Wall Street will this week brace itself for further disappointing figures from the US housing arena when numbers for sales of existing and new homes are released on Monday and Tuesday.
After economic data last week showing the UK on the brink of recession, attention will be on the US, with minutes from the Federal Reserve's interest rate-setting committee and GDP numbers also due to be released.
Worse than expected figures are likely to rein in the US dollar, which has soared against the pound recently. Economists predict that sales of new homes in the US will have once again fallen back in July to around 525,000, a further fall from June.
On Friday, the Federal Reserve chairman, Ben Bernanke, gave a much-needed fillip to Wall Street when he claimed that the threat of inflation in the world's biggest economy had receded. A combination of lower growth, lower oil and commodity prices and a strong dollar had, he said, all contributed to reducing the threat of spiralling prices.

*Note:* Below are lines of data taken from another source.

(* ===== verification/StorageLayout.v ===== *)
(** src/crates/sync-server/src/storage.rs, the name mapping: how identifiers
    from requests become directory names below the data directory. *)

From S2P Require Import Prelude Bytes Hash.
Local Open Scope N_scope.

(** [u8::is_ascii_alphanumeric]. *)
Definition is_ascii_alphanumeric (b : byte) : bool :=
  in_range 0x30 (b2n b) 0x39 || in_range 0x41 (b2n b) 0x5A || in_range 0x61 (b2n b) 0x7A.

(** The characters a literal component may have. *)
Definition component_byte (b : byte) : bool :=
  is_ascii_alphanumeric b || existsb (λ c, bool_decide (b = c)) (str "-_.").

(** The test [safe] of [storage_component]. *)
Definition component_safe (value : bytes) : bool :=
  negb (beq value []) && (len value <=? 128) && negb (beq value (str "."))
  && negb (beq value (str "..")) && forallb component_byte value.

(** [storage_component]. *)
Definition storage_component `{Blake3} `{Hex} (value : bytes) : bytes :=
  if component_safe value then value
  else str "~" ++ hash_to_hex (hash_bytes value).

Lemma storage_component_safe `{Blake3} `{Hex} value :
  component_safe value = true → storage_component value = value.
Proof. unfold storage_component. by intros ->. Qed.

Lemma component_byte_ascii b : component_byte b = true → ascii_byte b = true.
Proof. destruct b; vm_compute; congruence. Qed.

Lemma component_safe_ascii value :
  component_safe value = true → forallb ascii_byte value = true.
Proof.
  unfold component_safe. intros H. bool_to_prop.
  match goal with H : forallb _ _ = true |- _ => revert H end.
  rewrite !forallb_forall. intros Hb b Hin. by apply component_byte_ascii, Hb.
Qed.

(** Two identifiers share a directory only when their hashes collide. *)
Lemma storage_component_inj {B3 : Blake3} {HX : Hex} (P : bytes → Prop) :
  injective_on hash_bytes P → injective_on storage_component P.
Proof.
  intros Hinj x y Hx Hy. unfold storage_component.
  assert (∀ v w, component_safe v = true → str "~" ++ w ≠ v) as Hne.
  { intros v w Hv <-. unfold component_safe in Hv. bool_to_prop. discriminate. }
  destruct (component_safe x) eqn:Ex, (component_safe y) eqn:Ey; intros E.
  - done.
  - by destruct (Hne x (hash_to_hex (hash_bytes y)) Ex).
  - by destruct (Hne y (hash_to_hex (hash_bytes x)) Ey).
  - apply app_inv_head in E. apply Hinj; [done..|].
    assert (hex_decode (hash_to_hex (hash_bytes x)) = hex_decode (hash_to_hex (hash_bytes y))) as E'
      by (by rewrite E).
    unfold hash_to_hex in E'. rewrite !hex_decode_encode in E'. by injection E'.
Qed.
Lemma load_fold_spec infos ids r :
  loaded_from ids r → Forall (λ info, info_at d0 (di_device_id info) = Some info) infos →
  NoDup (di_device_id <$> infos) → Forall (λ info, di_device_id info ∉ ids) infos →
  triple F (pinned_at d0 r0) (st_fold load_step r infos)
    (λ r' d rr, loaded_from (list_to_set (di_device_id <$> infos) ∪ ids) r' ∧ pinned_at d0 r0 d rr)
    (pinned_at d0 r0).
Proof.
  revert ids r. induction infos as [|info infos IH]; intros ids r Hl Hi Hnd Hnew; cbn [st_fold].
  { apply t_ret. intros d x Hp. split; [|done]. cbn. by rewrite union_empty_l_L. }
  apply Forall_cons in Hi as [Hi1 Hi]. apply Forall_cons in Hnew as [Hn1 Hnew].
  csimpl in Hnd. apply NoDup_cons in Hnd as [Hnin Hnd].
  eapply t_bind; [by apply (load_step_spec ids r info)|]. intros r1. apply t_pure. intros Hl1.
  eapply t_conseq; [apply (IH _ r1 Hl1 Hi Hnd)|done| |done].
  - apply Forall_forall. intros i Hin. rewrite not_elem_of_union, not_elem_of_singleton.
    rewrite Forall_forall in Hnew. split; [|by apply Hnew]. intros E. apply Hnin. rewrite <-E.
    apply list_elem_of_fmap. eauto.
  - intros r2 d x [H ?]. split; [|done]. csimpl.
    replace ({[di_device_id info]} ∪ list_to_set (di_device_id <$> infos) ∪ ids)
      with (list_to_set (di_device_id <$> infos) ∪ ({[di_device_id info]} ∪ ids)) by set_solver. done.
Qed.

Definition device_names : list bytes := filter (λ name, name ≠ str "tokens") (device_directories d0).

Definition names_loaded : gset bytes := list_to_set (di_device_id <$> omap (info_at d0) device_names).

Lemma device_names_NoDup : NoDup device_names.
Proof.
  unfold device_names, device_directories. apply NoDup_filter. rewrite sort_by_perm.
  pose proof (NoDup_fst_map_to_list (dk_dirs d0)) as Hnd.
  induction (map_to_list (dk_dirs d0)) as [|[n x] l IH]; csimpl in *; [constructor|].
  apply NoDup_cons in Hnd as [Hn Hnd]. destruct (dd_exists x); csimpl; [|by apply IH].
  constructor; [|by apply IH]. rewrite list_elem_of_omap. intros ([n' x'] & Hin & E). cbn in E.
  destruct (dd_exists x'); [|done]. injection E as ->. apply Hn. apply list_elem_of_fmap. by exists (n, x').
Qed.

Lemma info_ids l : NoDup l → NoDup (di_device_id <$> omap (info_at d0) l) ∧
  ∀ name, name ∈ di_device_id <$> omap (info_at d0) l → name ∈ l.
Proof.
  induction 1 as [|n l Hn Hnd [IH1 IH2]]; [split; [constructor|done]|]. csimpl.
  destruct (info_at d0 n) as [info|] eqn:E; csimpl.
  - destruct (info_at_ok mk d0 Hd0 _ _ E) as (Hi & _). split.
    + constructor; [|done]. rewrite Hi. by intros ?%IH2.
    + intros name. rewrite Hi, !elem_of_cons. intros [->|?%IH2]; [by left|by right].
  - split; [done|]. intros name ?%IH2. by right.
Qed.

(** A device is loaded when its record is visible. *)
Lemma names_loaded_iff name t :
  W name t → name ∈ names_loaded ↔ dd_exists (dk_dir name d0) = true ∧ is_Some (sd_visible (dd_json (dk_dir name d0))).
Proof.
  intros Hw. destruct (eo_id W HW _ _ Hw) as [_ Htok]. unfold names_loaded.
  rewrite elem_of_list_to_set, list_elem_of_fmap. setoid_rewrite list_elem_of_omap.
  assert (name ∈ device_names ↔ dd_exists (dk_dir name d0) = true) as Hn.
  { unfold device_names, device_directories. rewrite list_elem_of_filter, elem_of_sort_by, list_elem_of_omap.
    unfold dk_dir. split.
    - intros (_ & [n x] & Hin & E). cbn in E. destruct (dd_exists x) eqn:Ex; [|done]. injection E as ->.
      apply elem_of_map_to_list in Hin. by rewrite Hin.
    - intros E. split; [done|]. destruct (dk_dirs d0 !! name) as [x|] eqn:Hx; [|done]. cbn in E.
      exists (name, x). rewrite elem_of_map_to_list. cbn. by rewrite E. }
  rewrite <-Hn. split.
  - intros (info & -> & n & Hin & E). destruct (info_at_ok mk d0 Hd0 _ _ E) as (-> & _ & Hv). done.
  - intros [Hin Hv]. destruct (info_at_some mk d0 Hd0 name Hv) as [info E].
    destruct (info_at_ok mk d0 Hd0 _ _ E) as (Hi & _). exists info. split; [done|]. eauto.
Qed.

Lemma load_spec mtime :
  triple F (pinned_at d0 r0) (load mtime)
    (λ r d rr, loaded_from names_loaded r ∧ pinned_at d0 r0 d rr) (pinned_at d0 r0).
Proof.
  unfold load. eapply t_bind; [apply (load_devices_spec mk d0 r0 Hd0)|]. intros infos. apply t_pure. intros ->.
  fold device_names. destruct (info_ids device_names device_names_NoDup) as [Hnd _].
  eapply t_conseq; [apply (load_fold_spec (omap (info_at d0) device_names) ∅ rg_empty)|done| |done].
  - split; [apply reg_maps_empty| |].
    + intros id. cbn. rewrite lookup_empty. split; [by intros [? ?]|set_solver].
    + intros id a e H. cbn in H. by rewrite lookup_empty in H.
  - apply Forall_forall. intros info (n & _ & E)%list_elem_of_omap.
    by destruct (info_at_ok mk d0 Hd0 _ _ E) as (-> & _).
  - done.
  - apply Forall_forall. set_solver.
  - intros r d x [H ?]. split; [|done]. unfold names_loaded. by rewrite union_empty_r_L in H.
Qed.
End load.

(** * Operations *)

Section operations.
Context (HW : enrollment_ok W).
Implicit Types (r : Registry).

Definition sys_inv mk d r : Prop := dev_inv mk d ∧ reg_inv mk r.

(** More marks, when the directory earns them. *)
Definition with_device (id : bytes) mk : Marks :=
  mk <| mk_loaded := {[id]} ∪ mk_loaded mk |> <| mk_registered := {[id]} ∪ mk_registered mk |>.
Definition with_failed (id : bytes) mk : Marks := mk <| mk_failed := {[id]} ∪ mk_failed mk |>.
Definition with_attempt (id : bytes) mk : Marks := mk <| mk_attempted := {[id]} ∪ mk_attempted mk |>.
Definition with_revoked (id : bytes) mk : Marks :=
  mk <| mk_registered := {[id]} ∪ mk_registered mk |> <| mk_revoked := {[id]} ∪ mk_revoked mk |>.
Definition with_grant (id : bytes) mk : Marks := mk <| mk_bypass := {[id]} ∪ mk_bypass mk |>.
Definition with_spent (id : bytes) mk : Marks := mk <| mk_bypass := mk_bypass mk ∖ {[id]} |>.

(** A registration of the device is tried; a purge finds devices expired; it
    removes their directories; it removes them from the registry. *)
Definition unpurged (id : bytes) mk : Marks := mk <| mk_purged := mk_purged mk ∖ {[id]} |>.
Definition with_expired (ids : gset bytes) mk : Marks := mk <| mk_expired := ids ∪ mk_expired mk |>.
Definition with_gone (ids : gset bytes) mk : Marks :=
  mk <| mk_expired := ids ∪ mk_expired mk |> <| mk_purged := (ids ∖ mk_expired mk) ∪ mk_purged mk |>.
Definition with_removed (ids : gset bytes) mk : Marks := mk <| mk_loaded := mk_loaded mk ∖ ids |>.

His comments came as speculation grew that the US Treasury, led by the Treasury Secretary, Hank Paulson, is set to bail out the failing mortgage giants Freddie Mac and Fannie Mae, with a further package that most believe to be quasi-nationalisation. The investment guru Warren Buffett said "the game was now over", since the government's blank cheque had encouraged riskier lending, meaning that investors in the groups were likely to lose all their money.
Talk of a bailout for Freddie and Fannie came alongside rumours that the ailing investment bank Lehman Brothers could be bought by the Korea Development Bank.
Meanwhile, in the UK, figures from the Office for National Statistics showed zero economic growth in July. The statistics suggest that Britain's economy is teetering towards the official definition of a recession – two quarters of negative growth. The downward revision brought to an end a 16-year run of growth in the UK and prompted a further weakening of sterling to its lowest levels against the euro for 12 years.
Economists warned that stagnation had made a cut in the cost of borrowing, currently at 5 per cent, more likely. The Bank of England's Monetary Policy Committee meets on 4 September to decide the direction of rates.